Chase Briscoe, Driver of the No. 14 HighPoint.com Ford Mustang for Stewart-Haas Racing:
You had a nice two-week break, but now we’re back with just four races to go in the regular season. How are you feeling about making your first Cup Series start at Watkins Glen?
“It’s only been two weeks but it feels like forever, so I’m looking forward to getting back to racing. This year, our best results have come on the road courses and now we’ve got two back-to-back, but Watkins Glen is probably lower on the list of my favorite road courses. I’ve only raced there once, so I don’t have a ton of experience there and, like every other track, having no practice will make it that much more challenging because it is a track where the car is maybe a little more important than the driver’s road-course racing ability. I’m going to run the ARCA race on Friday to get some more time on track, learn the turns and try to figure some things out.”

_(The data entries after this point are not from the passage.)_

(** A run of one worker whose adapter is down: the first line fails after
    its three requests, the future of the second line is cancelled, and
    the run ends with the error of item 0. *)
Lemma first_failure_aborts_run_witness :
  let e := Synthesis.max_retries_error 3 0 "zh-CN-XiaoxiaoNeural" in
  ∃ w',
    Pipeline.synthesize_and_merge Demo.sanitize_plain Demo.ffmpeg_ok
      Demo.ffprobe_ok Demo.float_of_decimal Demo.str_of_float "f11e" "0a1b"
      1700000000 Demo.two_lines_value (Demo.configuration None)
      (Demo.adapters Demo.adapter_down) 1 Demo.fails_at_first Demo.world0
    = (Raise (Orchestrator.item_error 0 e), w') ∧
    EvCancel 1 ∈ w_log w' ∧
    synth_calls (w_log w') = 3%nat.
Proof.
  intros e.
  destruct (first_failure_aborts_run Demo.sanitize_plain Demo.ffmpeg_ok
              Demo.ffprobe_ok Demo.float_of_decimal Demo.str_of_float
              "f11e" "0a1b" 1700000000 Demo.two_lines_value
              (Demo.configuration None) (Demo.adapters Demo.adapter_down) 1
              Demo.fails_at_first [] [1%nat] 0%nat e Demo.world0)
    as (w' & workers & _ & _ & _ & _ & _ & _ & Hrun).
  - lia.
  - reflexivity.
  - intros i Hi. by apply elem_of_nil in Hi.
  - intros d w. vm_compute. reflexivity.
  - exists w'. split; [exact Hrun|].
    assert (w' = snd (Pipeline.synthesize_and_merge Demo.sanitize_plain
                        Demo.ffmpeg_ok Demo.ffprobe_ok Demo.float_of_decimal
                        Demo.str_of_float "f11e" "0a1b" 1700000000
                        Demo.two_lines_value (Demo.configuration None)
                        (Demo.adapters Demo.adapter_down) 1 Demo.fails_at_first
                        Demo.world0)) as -> by (by rewrite Hrun).
    split; [vm_compute; do 5 right; left|vm_compute; reflexivity].
Defined.

(** ** Speaker resolution comes before synthesis *)

Section ResolutionFacts.
Import Speakers.

Lemma voice_map_absent (voices_list : list voice) (code : string) :
  (∀ v, v ∈ voices_list → v_code v ≠ Some code) →
  voice_map voices_list !! code = None.
Proof.
  unfold voice_map.
  assert (∀ m : gmap string voice,
            m !! code = None →
            (∀ v, v ∈ voices_list → v_code v ≠ Some code) →
            foldl (fun m v =>
                     match v_code v with
                     | Some c => if truthy (Some c) then <[c := v]> m else m
                     | None => m
                     end) m voices_list !! code = None) as H.
  { induction voices_list as [|v l IH]; intros m Hm Hall; [done|].
    cbn [foldl]. apply IH.
    - pose proof (Hall v ltac:(left)) as Hv.
      destruct (v_code v) as [c|]; [|done].
      destruct (truthy (Some c)); [|done].
      rewrite lookup_insert_ne; [done|]. intros ->. done.
    - intros v' Hv'. apply Hall. by right. }
  intros Hall. apply H; [apply lookup_empty|done].
Qed.

Lemma speaker_clause_unresolved (voices_list : list voice) (i : nat)
    (pu : pod_user) :
  resolves voices_list pu = false →
  speaker_clause (voice_map voices_list) i pu
  = Raise (missing_name_error (pu_code pu) i).
Proof.
  unfold resolves, speaker_clause.
  destruct (voice_map_get (voice_map voices_list) (pu_code pu)) as [v|].
  - intros ->. done.
  - done.
Qed.

Lemma speaker_clause_resolved (voices_list : list voice) (i : nat)
    (pu : pod_user) :
  resolves voices_list pu = true →
  ∃ clause, speaker_clause (voice_map voices_list) i pu = Ok clause.
Proof.
  unfold resolves, speaker_clause.
  destruct (voice_map_get (voice_map voices_list) (pu_code pu)) as [v|]; [|done].
  intros ->. destruct (negb _); by eexists.
Qed.

Lemma speaker_info_unresolved (voices_list : list voice)
    (pod_users : list pod_user) (start : nat) :
  (∃ pu, pu ∈ pod_users ∧ resolves voices_list pu = false) →
  ∃ i pu, pod_users !! i = Some pu ∧ resolves voices_list pu = false ∧
          speaker_info (voice_map voices_list) start pod_users
          = Raise (missing_name_error (pu_code pu) (start + i)).
Proof.
  revert start. induction pod_users as [|pu0 l IH]; intros start (pu & Hin & Hun).
  - by apply elem_of_nil in Hin.
  - cbn [speaker_info].
    destruct (resolves voices_list pu0) eqn:Hr0.
    + assert (∃ pu, pu ∈ l ∧ resolves voices_list pu = false) as Hrest.
      { apply elem_of_cons in Hin as [->|Hin]; [congruence|eauto]. }
      destruct (IH (S start) Hrest) as (i & pu' & Hi & Hun' & Hrun).
      exists (S i), pu'. split; [done|]. split; [done|].
      destruct (speaker_clause_resolved voices_list start pu0 Hr0) as [c ->].
      rewrite Hrun. by replace (start + S i)%nat with (S start + i)%nat by lia.
    + exists 0%nat, pu0. split; [done|]. split; [done|].
      rewrite speaker_clause_unresolved by done. by rewrite Nat.add_0_r.
Qed.

End ResolutionFacts.

Lemma read_file_content_world (filepath : string) (w : world) :
  ∃ r, Pipeline.read_file_content filepath w = (r, w).
Proof.
  unfold Pipeline.read_file_content, try_except, read_file, raise.
  destruct (w_files w !! filepath); by eexists.
Qed.

Lemma read_prompt_files_world (w : world) :
  ∃ r, Pipeline._read_prompt_files w = (r, w).
Proof.
  unfold Pipeline._read_prompt_files.
  repeat (match goal with
          | |- context [Pipeline.read_file_content ?p] =>
              let r := fresh "r" in
              let H := fresh "H" in
              destruct (read_file_content_world p w) as [r H];
              unfold bind at 1; rewrite H; destruct r; [|by eexists]
          end).
  by eexists.
Qed.

Lemma prepare_prompts_unresolved (config_data : config)
    (original_podscript_prompt custom_content : string)
    (usetime output_language : option string) :
  (∃ pu, pu ∈ default [] (cfg_podUsers config_data) ∧
         Speakers.resolves (default [] (cfg_voices config_data)) pu = false) →
  ∃ e, Pipeline._prepare_podcast_prompts config_data original_podscript_prompt
         custom_content usetime output_language = Raise e.
Proof.
  intros Hun. unfold Pipeline._prepare_podcast_prompts,
    Speakers.generate_speaker_id_text.
  destruct (speaker_info_unresolved _ _ 0 Hun) as (i & pu & _ & _ & ->).
  by eexists.
Qed.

Some call Watkins Glen an aggressive road course. Would you agree?“Yeah, in some ways. Watkins Glen is so different than some of the other tracks we go to. It’s not a very technical track, but it is very high-speed, so the car is more important. At other road courses, you can kind of beat the car up a little and it’ll still be OK, but you need that aero at The Glen. There really isn’t a slow corner like we have at some other tracks, so you have to have a car that is fast and that you can be aggressive with. It’ll be hard to make up ground on some guys if you get behind. There’s not as much wheel spin there, so you won’t be able to go in and play chicken with one of the other guys, but there are some areas where you can make up a spot if you’ve got the car that can handle it.”

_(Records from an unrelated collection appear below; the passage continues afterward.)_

(* ===== verification/_CoqProject ===== *)
-Q . S2P
Prelude.v
JsString.v
JsNumber.v
NumberFormat.v
FormData.v
CostEditor.v
ListEditor.v
Json.v
JsonCodec.v
TextSteps.v
Wizard.v
JsonExtract.v
Relay.v
Submit.v
ActionPlan.v
Session.v
Async.v
Pipeline.v
Liveness.v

Right now, you’re in a position where you have to win to make the playoffs so, for the next four races, do you roll all the dice to have a shot?
“I would think so, but I’ll leave that to Johnny (Klausmeier, crew chief) since he’s calling the shots. I think the next four races probably are all wild-card races and anything can happen. There’s so much strategy at the road courses and that’s where we’ve been the strongest, so it could happen. Michigan is the 550 (horsepower) package, so whoever can figure that out will be the best, and we all know at Daytona anything can happen. We’ll do whatever we can to try to get a win, but I think these next four races will be pretty exciting for everyone watching.”